Milano - Nella giostra di nomi ce n'è uno che ritorna più degli altri: è quello di Milena Gabanelli. Sarebbe lei il fiore all'occhiello della nuova Rai giallo verde e il segno di discontinuità con la tv pubblica disegnata nell'era Renzi. Gabanelli potrebbe avere la striscia nobile, quella che fu di Enzo Biagi, subito dopo il Tg1 della sera. Certo, nel giro di qualche settimana molte aspettative dovrebbero trovare conferma dalle parti di viale Mazzini.

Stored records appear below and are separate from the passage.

(** C5 (as the code has it). [addSubscriber( None )] does not fail: it
    returns [None], and the publisher (subscriber map, reverse index, next
    identifier) and the trace are unchanged. *)
Theorem addSubscriber_None_no_effect (w : World) :
  addSubscriber None w = (Return None, w).
Proof. reflexivity. Qed.

End Registry.

(** ** The fan-out router *)

Section Router.

Import ctpDataPublisher.

Context {datetime price : Type}.
Context (strptime : string -> option datetime).
Context (py_float : string -> option price).

#[local] Abbreviation World := (@World datetime price).
#[local] Abbreviation DataFrame := (@DataFrame datetime price).
#[local] Abbreviation Event := (@Event datetime price).

Lemma for_each_emit {A} (f : A -> Event) (l : list A) :
  forall w : World,
    for_each l (fun a => emit (f a)) w =
      (Return tt, mkWorld (self w) (trace w ++ (f <$> l))).
Proof.
  induction l as [|a l IH]; intros [p tr]; simpl.
  - by rewrite app_nil_r.
  - unfold bind at 1. simpl. rewrite IH. simpl.
    by rewrite <- app_assoc.
Qed.

Lemma elem_of_foldl_union {K} `{Countable V}
    (f : K -> gset V) (l : list K) :
  forall (X : gset V) (v : V),
    v ∈ foldl (fun acc k => acc ∪ f k) X l <->
    v ∈ X \/ exists k, k ∈ l /\ v ∈ f k.
Proof.
  induction l as [|k l IH]; intros X v; simpl.
  - split; [by left|]. intros [?|(k & Hk & _)]; [done|].
    by apply elem_of_nil in Hk.
  - rewrite IH, elem_of_union. split.
    + intros [[?|?]|(k' & Hk' & ?)].
      * by left.
      * right. exists k. split; [apply list_elem_of_here|done].
      * right. exists k'. split; [by apply list_elem_of_further|done].
    + intros [?|(k' & Hk' & ?)]; [by left; left|].
      apply elem_of_cons in Hk' as [->|Hk'].
      * by left; right.
      * right. by exists k'.
Qed.

(** The calls [notifyAll] makes. *)
Lemma notifyAll_spec (w : World) (data : DataFrame) :
  exists calls : list Subscriber,
    notifyAll data w =
      (Return tt,
       mkWorld (self w) (trace w ++ ((fun s => OnData s data) <$> calls))) /\
    NoDup calls /\
    forall s, s ∈ calls <->
      exists secId, secId ∈ index data /\ s ∈ subscribersFor (self w) secId.
Proof.
  set (f := fun secId : string =>
              default (∅ : gset Subscriber)
                (topicsToSubscribers (self w) !! secId)).
  set (keys := elements (list_to_set (index data) : gset string)).
  set (X := foldl (fun acc secId => acc ∪ f secId) ∅ keys).
  exists (elements X). split_and!.
  - unfold notifyAll, bind, read. simpl. fold f. fold keys. fold X.
    case_decide as Hsz.
    + apply for_each_emit.
    + assert (X = ∅) as ->.
      { change (¬ (0 < size X)%nat) in Hsz.
        apply leibniz_equiv, size_empty_iff. lia. }
      rewrite elements_empty. simpl. rewrite app_nil_r. by destruct w.
  - apply NoDup_elements.
  - intros s. rewrite elem_of_elements. unfold X.
    rewrite elem_of_foldl_union. unfold keys, f, subscribersFor. split.
    + intros [H0|(k & Hk & Hs)]; [by apply not_elem_of_empty in H0|].
      exists k. split; [|done].
      by apply elem_of_elements, elem_of_list_to_set in Hk.
    + intros (k & Hk & Hs). right. exists k. split; [|done].
      by apply elem_of_elements, elem_of_list_to_set.
Qed.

E la partita per lo schermo si incrocia con gli organigrammi del potere: dalla presidenza alle direzioni di rete. Si dice da sempre che la Rai sia una bussola infallibile degli umori profondi del Paese e in questi giorni le conversioni al verbo di Di Maio e a quello di Salvini si susseguono. Incessanti.

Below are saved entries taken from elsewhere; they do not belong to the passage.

(** [int] of a finite float [m * 2^e] (negated when [neg]) truncates
    towards zero: the magnitude [a] of the result is the integer part of
    [m * 2^e]. *)
Lemma int_truncates (neg : bool) (m : positive) (e : Z) :
  exists a,
    Py.int (S754_finite neg m e) = inr (if neg then - a else a)
    /\ (0 <= e -> a = Zpos m * 2 ^ e)
    /\ (e < 0 -> a * 2 ^ (- e) <= Zpos m < (a + 1) * 2 ^ (- e)).
Proof.
  destruct e as [|k|k]; cbn [Py.int].
  - exists (Zpos m). split; [reflexivity|]. split; [lia|lia].
  - exists (Z.shiftl (Zpos m) (Zpos k)). split; [reflexivity|]. split; [|lia].
    intros _. apply Z.shiftl_mul_pow2. lia.
  - exists (Z.shiftr (Zpos m) (Zpos k)). split; [reflexivity|]. split; [lia|].
    intros _. rewrite Z.shiftr_div_pow2 by lia.
    change (- Zneg k) with (Zpos k).
    assert (Hp : 0 < 2 ^ Zpos k) by (apply Z.pow_pos_nonneg; lia).
    pose proof (Z.mul_div_le (Zpos m) (2 ^ Zpos k) Hp).
    pose proof (Z.mul_succ_div_gt (Zpos m) (2 ^ Zpos k) Hp).
    lia.
Qed.

(** What the body of the numeric rule returns, by category. *)
Lemma convert_number_float (pattern_type v : string) :
  is_integer_category pattern_type = false ->
  convert_number pattern_type v =
  match Py.float (clean v) with
  | inr x => inr (VFloat x)
  | inl _ => inr (VStr v)
  end.
Proof.
  unfold is_integer_category, convert_number, clean. intros ->.
  destruct (Py.float _) as [e|x] eqn:E; [|reflexivity].
  apply float_raises_value_error in E. subst e. reflexivity.
Qed.

Lemma convert_number_int (pattern_type v : string) :
  is_integer_category pattern_type = true ->
  convert_number pattern_type v =
  match Py.float (clean v) with
  | inr (S754_infinity _) => inl OverflowError
  | inr S754_nan => inr (VStr v)
  | inr x => match Py.int x with
             | inr n => inr (VInt n)
             | inl e => inl e
             end
  | inl _ => inr (VStr v)
  end.
Proof.
  unfold is_integer_category, convert_number, clean. intros ->.
  destruct (Py.float _) as [e|x] eqn:E.
  - apply float_raises_value_error in E. subst e. reflexivity.
  - destruct x; reflexivity.
Qed.

(** The numeric rule returns a number or the raw value, never a date and
    never [None]. *)
Lemma convert_number_shape (pattern_type v : string) (x : value) :
  convert_number pattern_type v = inr x -> number_or_raw v x.
Proof.
  destruct (is_integer_category pattern_type) eqn:Hc.
  - rewrite (convert_number_int _ _ Hc).
    destruct (Py.float _) as [e|[sg|sg| |sg m ex]]; cbn;
      intros H; inversion H; subst; cbn; auto.
  - rewrite (convert_number_float _ _ Hc).
    destruct (Py.float _) as [e|y]; intros H; inversion H; subst; cbn; auto.
Qed.

(** The only exception of the numeric rule is the [OverflowError] of
    [int] on an infinity, in an integer category. *)
Lemma convert_number_raises (pattern_type v : string) (e : exn) :
  convert_number pattern_type v = inl e ->
  e = OverflowError
  /\ is_integer_category pattern_type = true
  /\ exists sg, Py.float (clean v) = inr (S754_infinity sg).
Proof.
  destruct (is_integer_category pattern_type) eqn:Hc.
  - rewrite (convert_number_int _ _ Hc).
    destruct (Py.float _) as [e'|[sg|sg| |sg m ex]]; cbn; intros H; inversion H.
    subst. repeat split. exists sg. reflexivity.
  - rewrite (convert_number_float _ _ Hc).
    destruct (Py.float _) as [e'|y]; discriminate.
Qed.

Lemma pattern_loop_spec (pattern_type : string) (patterns : list string)
    (field_upper v : string) :
  pattern_loop pattern_type patterns field_upper v =
  if existsb (fun pattern => Str.contains pattern field_upper) patterns
  then Some (convert_number pattern_type v) else None.
Proof.
  induction patterns as [|pattern rest IH]; cbn; [reflexivity|].
  destruct (Str.contains pattern field_upper); cbn; [reflexivity | exact IH].
Qed.

Lemma category_loop_spec (items : list (string * list string))
    (field_upper v : string) :
  category_loop items field_upper v =
  option_map (fun item => convert_number (fst item) v)
    (find (fun item =>
             existsb (fun pattern => Str.contains pattern field_upper) (snd item))
          items).
Proof.
  induction items as [|[pattern_type patterns] rest IH]; cbn; [reflexivity|].
  rewrite pattern_loop_spec.
  destruct (existsb _ patterns); cbn; [reflexivity | exact IH].
Qed.

(** The two nested loops return at the first pattern found: the category
    that owns it decides the parse; without any pattern the raw value is
    returned. *)
Lemma numeric_or_string_spec (field_name v : string) :
  numeric_or_string field_name v =
  match category_of (Str.upper field_name) with
  | Some pattern_type => convert_number pattern_type v
  | None => inr (VStr v)
  end.
Proof.
  unfold numeric_or_string, category_of. rewrite category_loop_spec.
  destruct (find _ NUMERIC_FIELD_PATTERNS); reflexivity.
Qed.

Lemma numeric_or_string_shape (field_name v : string) (x : value) :
  numeric_or_string field_name v = inr x -> number_or_raw v x.
Proof.
  rewrite numeric_or_string_spec.
  destruct (category_of _) as [pattern_type|].
  - apply convert_number_shape.
  - intros H. inversion H. reflexivity.
Qed.

(** The date loop: the first pattern that ends the field name runs the
    parse and leaves the loop; the later patterns are not looked at. *)
Lemma date_loop_spec (patterns : list string) (field_name v : string) :
  date_loop patterns field_name v =
  if existsb (Str.endswith field_name) patterns
  then try_except (try_date v) [ValueError] (inr None)
  else inr None.
Proof.
  induction patterns as [|pattern rest IH]; cbn; [reflexivity|].
  destruct (Str.endswith field_name pattern); cbn; [reflexivity | exact IH].
Qed.

Lemma strptime_Ymd_spec (v : string) :
  Py.strptime_Ymd v =
  if is_date_literal v then inr (Py.date_fields v) else inl ValueError.
Proof.
  unfold Py.strptime_Ymd, is_date_literal, Str.len.
  replace (Z.of_nat (String.length v) =? 8) with (String.length v =? 8)%nat.
  - destruct ((String.length v =? 8)%nat && Str.isdigit v); reflexivity.
  - destruct (Nat.eqb_spec (String.length v) 8) as [->|Hn]; [reflexivity|].
    symmetry. apply Z.eqb_neq. lia.
Qed.

(** The guarded parse of lines 26-29 with its handler: a date for a date
    literal, nothing otherwise, and no exception. *)
Lemma try_date_spec (v : string) :
  try_except (try_date v) [ValueError] (inr None) =
  inr (if is_date_literal v then Some (Py.date_fields v) else None).
Proof.
  unfold try_date. rewrite strptime_Ymd_spec. unfold is_date_literal.
  destruct ((Str.len v =? 8) && Str.isdigit v); cbn; [|reflexivity].
  destruct (Py.valid_date _ _ _); reflexivity.
Qed.

(** [convert_field], rule by rule. *)
Lemma convert_field_spec (field_name v : string) :
  convert_field field_name v =
  if is_null v then inr VNone
  else if has_date_suffix field_name && is_date_literal v
       then inr (VDatetime (Py.date_fields v))
       else numeric_or_string field_name v.
Proof.
  unfold convert_field, has_date_suffix. destruct (is_null v); [reflexivity|].
  rewrite date_loop_spec.
  destruct (existsb _ DATE_FIELD_PATTERNS); cbn [andb]; [|reflexivity].
  rewrite try_date_spec. destruct (is_date_literal v); reflexivity.
Qed.

End ConverterFacts.

Module ConverterClaims.
Import ConverterFacts.
Local Open Scope string_scope.

Lemma is_null_iff (v : string) :
  is_null v = true <-> v = "" \/ all_space v = true \/ Str.strip v = "-".
Proof.
  unfold is_null, all_space. rewrite !orb_true_iff, !String.eqb_eq.
  rewrite StrFacts.strip_empty. tauto.
Qed.



Lemma is_date_literal_iff (v : string) :
  is_date_literal v = true
  <-> Str.len v = 8 /\ Str.isdigit v = true
      /\ Py.valid_date (Py.year (Py.date_fields v)) (Py.month (Py.date_fields v))
                        (Py.day (Py.date_fields v)) = true.
Proof.
  unfold is_date_literal. rewrite !andb_true_iff, Z.eqb_eq. tauto.
Qed.



(** C10: for a field name that ends with a date pattern, a value made of
    a valid eight-digit date with whitespace before or after it is never
    converted to a date: the length and digit tests see the raw value,
    which is stripped only inside the numeric rule, so the result is the
    one of the numeric and string rules. *)
Theorem padded_date_not_converted (f l core r : string) :
  (exists pattern, In pattern DATE_FIELD_PATTERNS /\ Str.endswith f pattern = true) ->
  is_date_literal core = true ->
  all_space l = true -> all_space r = true ->
  l <> "" \/ r <> "" ->
  (forall d : Py.datetime, convert_field f (l ++ core ++ r) <> inr (VDatetime d))
  /\ convert_field f (l ++ core ++ r) = numeric_or_string f (l ++ core ++ r).
Proof.
  intros _ Hcore Hl Hr Hpad.
  apply is_date_literal_iff in Hcore. destruct Hcore as (Hlen & Hdig & _).
  assert (Hnull : is_null (l ++ core ++ r) = false).
  { apply not_true_is_false. intros H. apply is_null_iff in H.
    rewrite <- StrFacts.strip_empty in H.
    rewrite (StrFacts.strip_padded_digits l core r Hl Hr
               (StrFacts.isdigit_forall _ Hdig)) in H.
    destruct H as [H|[H|H]].
    - apply (f_equal Str.len) in H. rewrite !StrFacts.len_app in H.
      pose proof (StrFacts.len_nonneg l). pose proof (StrFacts.len_nonneg r).
      cbn in H. lia.
    - subst core. discriminate.
    - subst core. discriminate. }
  assert (Hlit : is_date_literal (l ++ core ++ r) = false).
  { unfold is_date_literal.
    replace (Str.len (l ++ core ++ r) =? 8)%Z with false; [reflexivity|].
    symmetry. apply Z.eqb_neq. rewrite !StrFacts.len_app, Hlen.
    pose proof (StrFacts.len_nonneg l). pose proof (StrFacts.len_nonneg r).
    destruct Hpad as [Hne|Hne].
    - assert (Str.len l <> 0) by (intros Hz; apply Hne, StrFacts.len_zero, Hz). lia.
    - assert (Str.len r <> 0) by (intros Hz; apply Hne, StrFacts.len_zero, Hz). lia. }
  assert (Heq : convert_field f (l ++ core ++ r) = numeric_or_string f (l ++ core ++ r)).
  { rewrite convert_field_spec, Hnull, Hlit, andb_false_r. reflexivity. }
  split; [|exact Heq].
  intros d H. rewrite Heq in H. apply numeric_or_string_shape in H. destruct H.
Qed.

Lemma padded_date_not_converted_witness :
  (forall d : Py.datetime, convert_field "BAS_DD" (" " ++ "20240101" ++ "") <> inr (VDatetime d))
  /\ convert_field "BAS_DD" (" " ++ "20240101" ++ "")
     = numeric_or_string "BAS_DD" (" " ++ "20240101" ++ "").
Proof.
  apply (padded_date_not_converted "BAS_DD" " " "20240101" "").
  - exists "DD". split; [left; reflexivity | reflexivity].
  - reflexivity.
  - reflexivity.
  - reflexivity.
  - left. discriminate.
Defined.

Tutti danno per certo che Carlo Freccero, intellettuale poliedrico e profondo conoscitore dei linguaggi televisivi considerato un guru dai Cinque stelle, aspiri alla presidenza al posto dell'uscente Monica Maggioni. Ma quella casella potrebbe pure essere occupata da un professionista di peso come Ferruccio de Bortoli, ex direttore del Corriere della sera. «Si tratta di capire - spiega al Giornale Arturo Diaconale, nel cda in scadenza a fine mese - se la nuova maggioranza procederà ad un'occupazione militare della Rai o se per esempio punterà ad una presidenza di garanzia». Il prossimo cda avrà sette membri: due nominati dalla Camera, due dal Senato, due dal Consiglio dei ministri su proposta del ministero dell'Economia, uno dai dipendenti Rai. «Quindi - prosegue Diaconale - Lega e Cinque stelle potrebbero fare tre a tre, spartendosi sei poltrone su sette. Ma potrebbero lasciarne una al Pd e un'altra a Forza Italia».

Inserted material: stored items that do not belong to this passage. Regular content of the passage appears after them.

Definition write_file (fs : filesystem) (p : string) (f : file) : filesystem :=
  mk_fs (dirs fs) (<[p := f]> (files fs)).

(** The proper ancestors of a path, outermost first: ["a/b/c"] has ["a"]
    and ["a/b"].  A path is the text of [Path(folder)], its components
    separated by ["/"]; the root and the working directory, which always
    exist, are not listed. *)
Definition slash : Ascii.ascii := Ascii.ascii_of_nat 47.

Fixpoint ancestors_from (prefix rest : string) : list string :=
  match rest with
  | EmptyString => []
  | String c rest' =>
      (if Ascii.eqb c slash && negb (String.eqb prefix EmptyString) then [prefix] else [])
      ++ ancestors_from (prefix +:+ String c EmptyString) rest'
  end.
Definition parents (p : string) : list string := ancestors_from EmptyString p.

Definition is_file (fs : filesystem) (p : string) : bool :=
  bool_decide (is_Some (files fs !! p)).

(** [folder.mkdir(exist_ok=False, parents=True)]: an existing path raises
    [FileExistsError], an ancestor that is a regular file raises
    [NotADirectoryError], and otherwise the missing ancestors and the
    folder are created. *)
Definition mkdir (fs : filesystem) (folder : string) : filesystem * result unit :=
  if path_exists fs folder then (fs, Raise FileExistsError)
  else if existsb (is_file fs) (parents folder) then (fs, Raise NotADirectoryError)
  else (mk_fs ({[folder]} ∪ list_to_set (parents folder) ∪ dirs fs) (files fs), Ok tt).

Definition np_load (fs : filesystem) (p : string) : result ndarray :=
  match files fs !! p with
  | Some (NpyFile a) => Ok a
  | Some (JsonFile _) => Raise (ValueError "Cannot load file containing pickled data")
  | None => Raise FileNotFoundError
  end.

Definition json_load (fs : filesystem) (p : string) : result info_json :=
  match files fs !! p with
  | Some (JsonFile info) => Ok info
  | Some (NpyFile _) => Raise (ValueError "JSONDecodeError")
  | None => Raise FileNotFoundError
  end.

(** Modelled from the spec: [check_json] of [spikeinterface.core.core_tools],
    whose code is not in the sources, "a JSON-safe serializer for plain
    Python-like values (numbers, strings, nested containers)": it leaves the
    strings, the integer and the boolean of the metadata as they are. *)
Definition check_json (info : info_json) : info_json := info.

Definition displacement_file (segment_index : nat) : string :=
  "displacement_seg" +:+ pretty segment_index +:+ ".npy".
Definition temporal_bins_file (segment_index : nat) : string :=
  "temporal_bins_s_seg" +:+ pretty segment_index +:+ ".npy".

Section Persistence.
(** [spikeinterface.__version__] and [spikeinterface.DEV_MODE] *)
Variable spikeinterface_version : string.
Variable spikeinterface_DEV_MODE : bool.

(** The loop of lines 178-180; what was written stays when a line raises. *)
Fixpoint save_segments (self : Motion) (folder : string) (segments : list nat)
    (fs : filesystem) : filesystem * result unit :=
  match segments with
  | [] => (fs, Ok tt)
  | segment_index :: rest =>
      match py_getitem (displacement self) (Z.of_nat segment_index) with
      | Raise e => (fs, Raise e)
      | Ok d =>
          let fs := write_file fs (path_join folder (displacement_file segment_index))
                      (NpyFile d) in
          match py_getitem (temporal_bins_s self) (Z.of_nat segment_index) with
          | Raise e => (fs, Raise e)
          | Ok t =>
              let fs := write_file fs
                          (path_join folder (temporal_bins_file segment_index))
                          (NpyFile t) in
              save_segments self folder rest fs
          end
      end
  end.

Definition Motion_save (self : Motion) (folder : string) (fs : filesystem)
  : filesystem * result unit :=
  match mkdir fs folder with
  | (fs, Raise e) => (fs, Raise e)
  | (fs, Ok _) =>
      let info_file := path_join folder "spikeinterface_info.json" in
      let info := mk_info spikeinterface_version spikeinterface_DEV_MODE
                    (Some "Motion") (num_segments self) (direction self)
                    (interpolation_method self) in
      let fs := write_file fs info_file (JsonFile (check_json info)) in
      let fs := write_file fs (path_join folder "spatial_bins_um.npy")
                  (NpyFile (spatial_bins_um self)) in
      save_segments self folder (py_range (num_segments self)) fs
  end.
End Persistence.

(** Lines 182-211.  [folder] is the text of [Path(folder)], which is
    what the error message prints. *)
Definition Motion_load (folder : string) (fs : filesystem) : result Motion :=
  let info_file := path_join folder "spikeinterface_info.json" in
  let err_msg := "Motion.load(folder): the folder " +:+ folder +:+
                 " does not contain a Motion object." in
  if negb (path_exists fs info_file) then Raise (IOError err_msg)
  else
    let* info := json_load fs info_file in
    if negb (bool_decide (info_object info = Some "Motion")) then Raise (IOError err_msg)
    else
      let direction := info_direction info in
      let interpolation_method := info_interpolation_method info in
      let* spatial_bins_um := np_load fs (path_join folder "spatial_bins_um.npy") in
      let* segments :=
        for_each (fun segment_index =>
                    let* d := np_load fs (path_join folder (displacement_file segment_index)) in
                    let* t := np_load fs (path_join folder (temporal_bins_file segment_index)) in
                    Ok (d, t))
          (py_range (info_num_segments info)) in
      Motion_init (per_segment (segments.*1) (segments.*2)) spatial_bins_um
        direction interpolation_method.

(** ** Objects and references: [Motion.copy]

    [copy] is about which arrays two objects share, so here an attribute
    holds a reference into a store of objects and not a value. *)
Module Heap.
Definition addr : Type := positive.

Inductive object : Type :=
  | Array (a : ndarray)
  | PyList (items : list addr)
  | PyTuple (items : list addr).

(** A [Motion] object whose attributes are references. *)
Record motion : Type := mk_motion {
  displacement : addr;
  temporal_bins_s : addr;
  spatial_bins_um : addr;
  num_segments : nat;
  interpolation_method : string;
  direction : string;
  dim : nat
}.

Definition alloc (h : gmap addr object) (o : object) : addr * gmap addr object :=
  let a := fresh (dom h) in (a, <[a := o]> h).

Definition get_array (h : gmap addr object) (a : addr) : result ndarray :=
  match h !! a with
  | Some (Array v) => Ok v
  | _ => Raise AttributeError
  end.

(** The items of a list object: what [a.copy()] needs, a tuple has no
    [copy]. *)
Definition get_list (h : gmap addr object) (a : addr) : result (list addr) :=
  match h !! a with
  | Some (PyList items) => Ok items
  | _ => Raise AttributeError
  end.

(** The items of a list or of a tuple: what [len] and iteration read. *)
Definition get_sequence (h : gmap addr object) (a : addr) : result (list addr) :=
  match h !! a with
  | Some (PyList items) | Some (PyTuple items) => Ok items
  | _ => Raise AttributeError
  end.

(** The arrays a list object refers to. *)
Definition get_arrays (h : gmap addr object) (a : addr) : result (list ndarray) :=
  let* items := get_list h a in
  for_each (get_array h) items.

(** The arrays a list or a tuple refers to. *)
Definition get_sequence_arrays (h : gmap addr object) (a : addr)
  : result (list ndarray) :=
  let* items := get_sequence h a in
  for_each (get_array h) items.

(** The values the attributes of an object refer to, whose
    [displacement] and [temporal_bins_s] are lists or tuples, as a
    [Motion] whose interpolators are not built. *)
Definition values (h : gmap addr object) (self : motion) : result Motion :=
  let* ds := get_sequence_arrays h (displacement self) in
  let* ts := get_sequence_arrays h (temporal_bins_s self) in
  let* s := get_array h (spatial_bins_um self) in
  Ok (mk_Motion ds ts s (num_segments self) None (interpolation_method self)
        (direction self) (dim self) None None).

(** The same for an object whose [displacement] and [temporal_bins_s]
    are lists, the objects [copy] accepts. *)
Definition read (h : gmap addr object) (self : motion) : result Motion :=
  let* ds := get_arrays h (displacement self) in
  let* ts := get_arrays h (temporal_bins_s self) in
  let* s := get_array h (spatial_bins_um self) in
  Ok (mk_Motion ds ts s (num_segments self) None (interpolation_method self)
        (direction self) (dim self) None None).

(** [Motion.__init__] on references: an array argument is wrapped in a
    new list, a list or a tuple is kept as it is. *)
Definition init (h : gmap addr object) (displacement temporal_bins_s spatial_bins_um : addr)
    (direction interpolation_method : string) : gmap addr object * result motion :=
  let wrapped : gmap addr object * result (addr * addr) :=
    match h !! displacement with
    | Some (Array _) =>
        let '(d, h) := alloc h (PyList [displacement]) in
        match h !! temporal_bins_s with
        | Some (Array _) =>
            let '(t, h) := alloc h (PyList [temporal_bins_s]) in
            (h, Ok (d, t))
        | _ => (h, Raise AssertionError)
        end
    | Some (PyList _) | Some (PyTuple _) => (h, Ok (displacement, temporal_bins_s))
    | None => (h, Raise AssertionError)
    end in
  let '(h, lists) := wrapped in
  (h,
   let* lists := lists in
   let* _ := match h !! spatial_bins_um with
             | Some (Array _) => Ok tt
             | _ => Raise AssertionError
             end in
   let* items := get_sequence h lists.1 in
   let* dim := list_index direction ["x"; "y"; "z"] in
   let self := mk_motion lists.1 lists.2 spatial_bins_um (length items)
                 interpolation_method direction dim in
   let* v := values h self in
   let* _ := check_properties v in
   Ok self).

Altro capitolo delicato è quello della direzione generale: molti analisti spendono il nome di Vincenzo Spadafora, braccio destro di Di Maio, uscito a bocca asciutta dalla foto di gruppo dell'esecutivo appena insediato. Ora il vicepremier potrebbe risarcirlo piazzandolo al posto di Mario Orfeo. Intanto, Enrico Mentana, pure accreditato, anche dal Giornale, per questo incarico, si sfila dalla corsa: «Con tutto il rispetto, non ho nessun interesse a ruoli in Rai finché a decidere sarà la politica. Valeva per i governi passati, vale per il tempo del governo attuale».
Fine dei giochi, almeno per lui. Ma le liste impazzano, fra spifferi, voci, previsioni degli imminenti assetti. Cosi, inevitabilmente sotto i riflettori finiscono i giornalisti ritenuti più vicini alla nuova maggioranza. Come Gianluigi Nuzzi, uno dei professionisti più accreditati da Davide Casaleggio, ma che conduce già un programma di successo come Quarto grado sulle reti Mediaset. Insomma, almeno in questa fase è difficile distinguere le notizie dalle suggestioni. «Non dobbiamo dimenticare - conclude Diaconale - che in Rai c'è il tetto ai compensi, fissato a quota 240mila euro annui. Chi guadagna di più avrebbe difficoltà a prendere la strada di via Teulada.